Hay libros que transfiguran la experiencia de vida, es decir, libros que, como advierte Ricoeur, su proceso de configuración, de composición, no se consuma en el texto sino en el lector. Diría exactamente que su sentido último “brota en la intersección del mundo del texto con el mundo del lector”[1]. Es el caso del libro mataremos al hijo [2], obra reciente de la escritora cienfueguera Leyla Leyva, de cuya interpretación se extraen tres tipos de relaciones primarias: la relación con el mundo, con sus semejantes y consigo misma.

Y es que en el vivir, no hay posibilidad de distanciarse o descontaminarse del acto y sus capas narrativas. Otorguemos dos capas, la visible, la que como lectores efectivamente podemos ver y nos es concedida; y otra capa encriptada, no dicha, a la que llegaremos con gestos nuestros y con la única herramienta que subsiste: la vida y su experiencia. De tal suerte una podría detectar en mataremos al hijo un anglicismo para describir su estado de/ en tensión; este sería: likewise. Lo igual, lo parecido, va murmurando que la muerte, la pérdida, el dolor, el tiempo que pasa, no solo son conocidos, sino que son en este mundo destinos habituales; el espacio donde la carne es trémula.

“(…) el lector se interna en la noche de este libro, que como el ritmo circadiano, tiene también su proceso, sus ciclos físicos y mentales”.
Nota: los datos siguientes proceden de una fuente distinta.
(* ===== verification/EndpointInv.v ===== *)
(** * The invariant of the endpoint

    [ep_inv O e]: the backlog is exactly accounted for (a slot in use belongs to one of
    [O], sessions and offers being admitted, or to one queued connection), and no
    connection was ever refused for want of room. Every operation has a rule; together they make the endpoint an [EnvContract]
    for its sessions. *)

From Stdlib Require Import SpecFloat.
From Stdlib Require Import String.
From S2P Require Import Prelude.
From S2P Require Import Errors.
From S2P Require Import Dedupe.
From S2P Require Import Signal.
From S2P Require Import Config.
From S2P Require Import Conn.
From S2P Require Import Metrics.
From S2P Require Import Session.
From S2P Require Import SessionSlots.
From S2P Require Import Endpoint.

#[local] Arguments newSignal : simpl never.
#[local] Arguments Validate : simpl never.

(** Events other than measurements and sends. *)
Definition is_effect (ev : eev) : bool :=
  match ev with EMetric _ | ESend _ _ => false | _ => true end.
Definition effects (l : list eev) : list eev := List.filter is_effect l.

Lemma effects_app l k : effects (l ++ k) = effects l ++ effects k.
Proof. apply List.filter_app. Qed.

Section inv.
Context {W D : Type} `{World W} `{DupFilter D}.
Variable cfg : Config.Config.
Implicit Types e : Endpoint W D.

Definition queue e : list pendingConn := match ln e with Some l => ln_accept l | None => [] end.
Definition tokens e : list nat := omap pd_release (queue e).

Record ep_inv (O : gset nat) e : Prop := {
  ei_slots : slots e = Z.of_nat (size (held e));
  ei_bound : slots e <= AcceptBacklog cfg;
  ei_queue : Forall (fun p => is_Some (pd_release p)) (queue e);
  ei_nodup : NoDup (tokens e);
  ei_held : forall u, u ∈ held e <-> u ∈ O \/ u ∈ tokens e;
  ei_owned : forall u, u ∈ O -> u ∉ tokens e;
  ei_full : EQueueFull ∉ log e;
  ei_fresh : forall u, u ∈ held e -> (u < next_uid e)%nat;
  ei_listened : listened e = false -> ln e = None
}.

(** What does not touch the backlog. *)
Definition same_backlog e e' : Prop :=
  slots e' = slots e /\ held e' = held e /\ queue e' = queue e /\ next_uid e' = next_uid e /\
  (listened e' = listened e /\ (ln e = None -> ln e' = None)) /\ exists l, log e' = log e ++ l /\ EQueueFull ∉ l.

Lemma ep_inv_frame O e e' : ep_inv O e -> same_backlog e e' -> ep_inv O e'.
Proof.
  intros [] (Hs & Hh & Hq & Hn & [Hli Hno] & l & Hl & Hf).
  constructor; unfold tokens in *; rewrite ?Hs, ?Hh, ?Hq, ?Hn, ?Hli, ?Hl; try done; auto.
  rewrite elem_of_app. tauto.
Qed.

(** ** Sends, random numbers and measurements *)

(** Only the world changed, and the log grew by what is no effect. *)
Definition calm e e' : Prop :=
  exists w l, e' = e <| world := w |> <| log := log e ++ l |> /\ effects l = [].

Lemma calm_refl e : calm e e.
Proof. exists (world e), []. rewrite app_nil_r. by destruct e. Qed.

Lemma calm_trans e1 e2 e3 : calm e1 e2 -> calm e2 e3 -> calm e1 e3.
Proof.
  intros (w & l & -> & Hl) (w' & l' & -> & Hl'). exists w', (l ++ l'). simpl.
  rewrite effects_app, Hl, Hl', app_assoc. done.
Qed.

Lemma calm_full l : effects l = [] -> EQueueFull ∉ l.
Proof.
  intros Hl Hin. apply list_elem_of_In in Hin.
  assert (Hi : List.In EQueueFull (effects l)) by (by apply List.filter_In). by rewrite Hl in Hi.
Qed.

Lemma calm_backlog e e' : calm e e' -> same_backlog e e'.
Proof.
  intros (w & l & -> & Hl). split_and!; try done. exists l. split; [done|]. by apply calm_full.
Qed.

Definition calmly {A} (m : state_m (Endpoint W D) A) : Prop := forall e, calm e (snd (m e)).

Lemma calmly_bind {A B} (m : state_m (Endpoint W D) A) (k : A -> state_m _ B) :
  calmly m -> (forall a, calmly (k a)) -> calmly (m ≫= k).
Proof.
  intros Hm Hk e. unfold mbind, state_m_bind. specialize (Hm e). destruct (m e) as [a e1].
  eapply calm_trans; [exact Hm|apply Hk].
Qed.
Lemma calmly_ret {A} (a : A) : calmly (mret a).
Proof. intros e. apply calm_refl. Qed.
Lemma calmly_get : calmly get_s.
Proof. intros e. apply calm_refl. Qed.
Lemma calmly_gets {A} (f : Endpoint W D -> A) : calmly (gets f).
Proof. intros e. apply calm_refl. Qed.
Lemma calmly_note ev : is_effect ev = false -> calmly (note ev).
Proof.
  intros He e. exists (world e), [ev]. simpl. rewrite He. by destruct e.
Qed.
Lemma calmly_world {A} (f : W -> A * W) : calmly (with_world f).
Proof.
  intros e. unfold with_world. destruct (f (world e)) as [a w]. exists w, []. simpl.
  rewrite app_nil_r. by destruct e.
Qed.
Hint Resolve calmly_ret calmly_get calmly_gets calmly_note calmly_world : calm.

Ltac calm_walk :=
  repeat first
    [ solve [auto with calm]
    | apply calmly_bind; [|intros]
    | match goal with |- calmly (match ?x with _ => _ end) => destruct x end ].

Lemma calmly_count n l : calmly (count n l).
Proof. by apply calmly_note. Qed.
Hint Resolve calmly_count : calm.
Lemma calmly_send t b sig : calmly (ep_send t b sig).
Proof. unfold ep_send. calm_walk. Qed.
Hint Resolve calmly_send : calm.
Lemma calmly_reject sig c r : calmly (reject cfg sig c r).
Proof. unfold reject. calm_walk. Qed.

Lemma ep_send_error t b sig e err :
  fst (ep_send t b sig e) = Some err -> errIs err ErrSignaling = true.
Proof.
  unfold ep_send, with_world, count, note, mbind, state_m_bind, modify, mret, state_m_ret.
  destruct (w_lock t b (world e)) as [[c|] w]; simpl; [by intros [= <-]|].
  destruct (w_Send sig w) as [[c|] w']; simpl; [by intros [= <-]|done].
Qed.

(** ** Slots *)

Lemma release_inv O u e :
  ep_inv O e -> u ∉ tokens e ->
  let e' := snd (releaseSlot_ u e) in
  ep_inv (O ∖ {[u]}) e' /\ sessions e' = sessions e /\ tokens e' = tokens e /\
  next_uid e' = next_uid e /\ effects (log e') = effects (log e).
Proof.
  intros [] Hu. unfold releaseSlot_, mbind, state_m_bind, get_s.
  case_bool_decide as Hh; simpl.
  - assert (Hsz : (size (held e) = S (size (held e ∖ {[u]})))%nat).
    { pose proof (size_difference (held e) {[u]}) as Hd.
      pose proof (subseteq_size {[u]} (held e)) as Hs. rewrite size_singleton in *.
      rewrite Hd by set_solver. assert ({[u]} ⊆ held e) by set_solver.
      specialize (Hs ltac:(done)). lia. }
    split; [|by rewrite effects_app, app_nil_r]. constructor; simpl; try done.
    + destruct (Z.ltb_spec 0 (slots e)); lia.
    + destruct (Z.ltb_spec 0 (slots e)); lia.
    + intros v. rewrite elem_of_difference, ei_held0. change (tokens _) with (tokens e). set_solver.
    + set_solver.
    + rewrite elem_of_app. set_solver.
    + set_solver.
  - split; [|done]. rewrite ei_held0 in Hh. replace (O ∖ {[u]}) with O by set_solver. done.
Qed.

(** ** The session table *)

Lemma addSession_spec uid id peer e :
  let '(err, e') := addSession uid id peer e in
  same_backlog e e' /\ effects (log e') = effects (log e) /\
  match err with
  | None => ep_closed e = false /\ signalErr e = None /\ sessions e !! id = None /\
            sessions e' = <[id := (uid, peer)]> (sessions e)
  | Some _ => sessions e' = sessions e /\
              (ep_closed e = true \/ is_Some (signalErr e) \/ is_Some (sessions e !! id))
  end.
Proof.
  assert (Hr : same_backlog e e).
  { split_and!; try done. exists []. rewrite app_nil_r. split; [done|set_solver]. }
  unfold addSession, mbind, state_m_bind, get_s. destruct (ep_closed e); simpl; [by auto|].
  destruct (signalErr e) eqn:Es; simpl; [by eauto 7|].
  destruct (sessions e !! id) eqn:El; simpl; [by eauto 7|].
  split; [|split; [by rewrite effects_app, app_nil_r|done]].
  split_and!; try done. eexists. split; [done|]. set_solver.
Qed.

Lemma removeSession_spec uid id e :
  let e' := snd (removeSession uid id e) in
  same_backlog e e' /\
  sessions e' = match sessions e !! id with
                | Some (cur, _) => if bool_decide (cur = uid) then delete id (sessions e) else sessions e
                | None => sessions e
                end.
Proof.
  assert (Hr : same_backlog e e).
  { split_and!; try done. exists []. rewrite app_nil_r. split; [done|set_solver]. }
  unfold removeSession, mbind, state_m_bind, get_s.
  destruct (sessions e !! id) as [[cur peer]|] eqn:El; simpl; [|done].
  case_bool_decide; simpl; [|done]. split; [|done].
  split_and!; try done. eexists. split; [done|]. set_solver.
Qed.

(** ** The accept queue *)

Lemma tokens_length O e : ep_inv O e -> length (tokens e) = length (queue e).
Proof.
  intros [_ _ Hq _ _ _ _ _ _]. unfold tokens. induction (queue e) as [|p q IH]; [done|].
  apply Forall_cons in Hq as [[v Hv] Hq]. simpl. rewrite Hv. simpl. f_equal. by apply IH.
Qed.

(** The slots in use are those of the owners and of the queue. *)
Lemma held_size O e : ep_inv O e -> size (held e) = (size O + length (tokens e))%nat.
Proof.
  intros []. assert (Hh : held e = O ∪ list_to_set (tokens e)).
  { apply leibniz_equiv. intros u. rewrite ei_held0, elem_of_union, elem_of_list_to_set. done. }
  rewrite Hh, size_union, size_list_to_set; try done.
  intros u Hu Hv. apply elem_of_list_to_set in Hv. by apply (ei_owned0 u).
Qed.

Lemma queue_room O u e :
  ep_inv O e -> u ∈ held e -> u ∉ tokens e -> zlen (queue e) < AcceptBacklog cfg.
Proof.
  intros Hi Hh Hu. pose proof (tokens_length O e Hi) as Hlen. destruct Hi.
  pose proof (size_list_to_set (C := gset nat) (u :: tokens e)) as Hsz.
  assert (Hnd : NoDup (u :: tokens e)) by (by constructor). specialize (Hsz Hnd). simpl length in Hsz.
  pose proof (subseteq_size (list_to_set (u :: tokens e)) (held e)) as Hss.
  assert (list_to_set (u :: tokens e) ⊆ held e).
  { intros v Hv. apply elem_of_list_to_set, elem_of_cons in Hv as [->|Hv]; [done|].
    apply ei_held0. auto. }
  specialize (Hss ltac:(done)). unfold zlen. lia.
Qed.

Lemma enqueue_inv O c u e :
  u ∈ O -> ep_inv O e ->
  let '(err, e') := enqueueInbound cfg {| pd_conn := c; pd_release := Some u |} e in
  ep_inv (match err with Some _ => O | None => O ∖ {[u]} end) e' /\ sessions e' = sessions e /\
  next_uid e' = next_uid e.
Proof.
  intros Hu Hi. pose proof (ei_owned _ _ Hi u Hu) as Ht.
  assert (Hh : u ∈ held e) by (apply (ei_held _ _ Hi); auto).
  pose proof (queue_room _ _ _ Hi Hh Ht) as Hroom.
  unfold enqueueInbound, push, push_check, push_send, mbind, state_m_bind, get_s.
  destruct (listener e); simpl; [|done].
  unfold queue in Hroom. destruct (ln e) as [l|] eqn:El; simpl; [|done].
  destruct (ln_closed l) eqn:Ecl; simpl; [done|]. rewrite El, Ecl. simpl.
  rewrite (proj2 (Z.ltb_lt _ _) Hroom). simpl. split; [|done].
  assert (Hq : queue e = ln_accept l) by (unfold queue; by rewrite El).
  destruct Hi. unfold tokens in *. rewrite Hq in *. constructor; unfold tokens, queue; simpl; try done.
  - apply Forall_app. split; [done|]. repeat constructor. by exists u.
  - rewrite omap_app. simpl. apply NoDup_app. split; [done|]. split; [|apply NoDup_singleton].
    intros v Hv Hin. apply list_elem_of_singleton in Hin as ->. done.
  - intros v. rewrite ei_held0, omap_app, elem_of_app. simpl.
    rewrite list_elem_of_singleton, elem_of_difference, elem_of_singleton.
    destruct (decide (v = u)) as [->|]; tauto.
  - intros v Hv. apply elem_of_difference in Hv as [Hv Hne]. specialize (ei_owned0 v Hv).
    rewrite omap_app, elem_of_app. simpl. rewrite list_elem_of_singleton. set_solver.
  - intros Hli. by rewrite ei_listened0 in El.
Qed.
Si bien el título anuncia una acción de cruel apariencia, la poeta y quien encuentra asidero en sus páginas, sabe que matar, nunca es, ni en el peor de los casos, matar. Es, eventualmente, una metáfora que restaura la idea e inconformidad de la creación y ese lado adverso de la existencia, que revierte en crisis o malestar del pensamiento y consiguientemente, del lenguaje. La autora nos presenta una acción colectiva, o sea, nuestras acciones, lo que recordamos de ellas o lo que pretendamos hacer de ellas, nunca podrán actualizarse sin ingresar en “el otro”. La idea del otro es concomitante con la idea de sí misma y viceversa. Es así que el lector se interna en la noche de este libro, que como el ritmo circadiano, tiene también su proceso, sus ciclos físicos y mentales.

En esos espacios de oscilación que son para del durmiente y el que sueña, la autora se interna “bajo el árbol guardián/en medio del calor/de la noche”[3] a sedimentar e interpretar lo que ha sido su vida. El relato da orden a la experiencia. Al contar, narrar, lustrar los anaqueles de la memoria, la identidad queda apercibida: la poeta se ha “pasado una vida adelgazando/hasta quedar resuelta/en un depósito de paz/fals”[4]. Sinceridad que nos deja rendidos.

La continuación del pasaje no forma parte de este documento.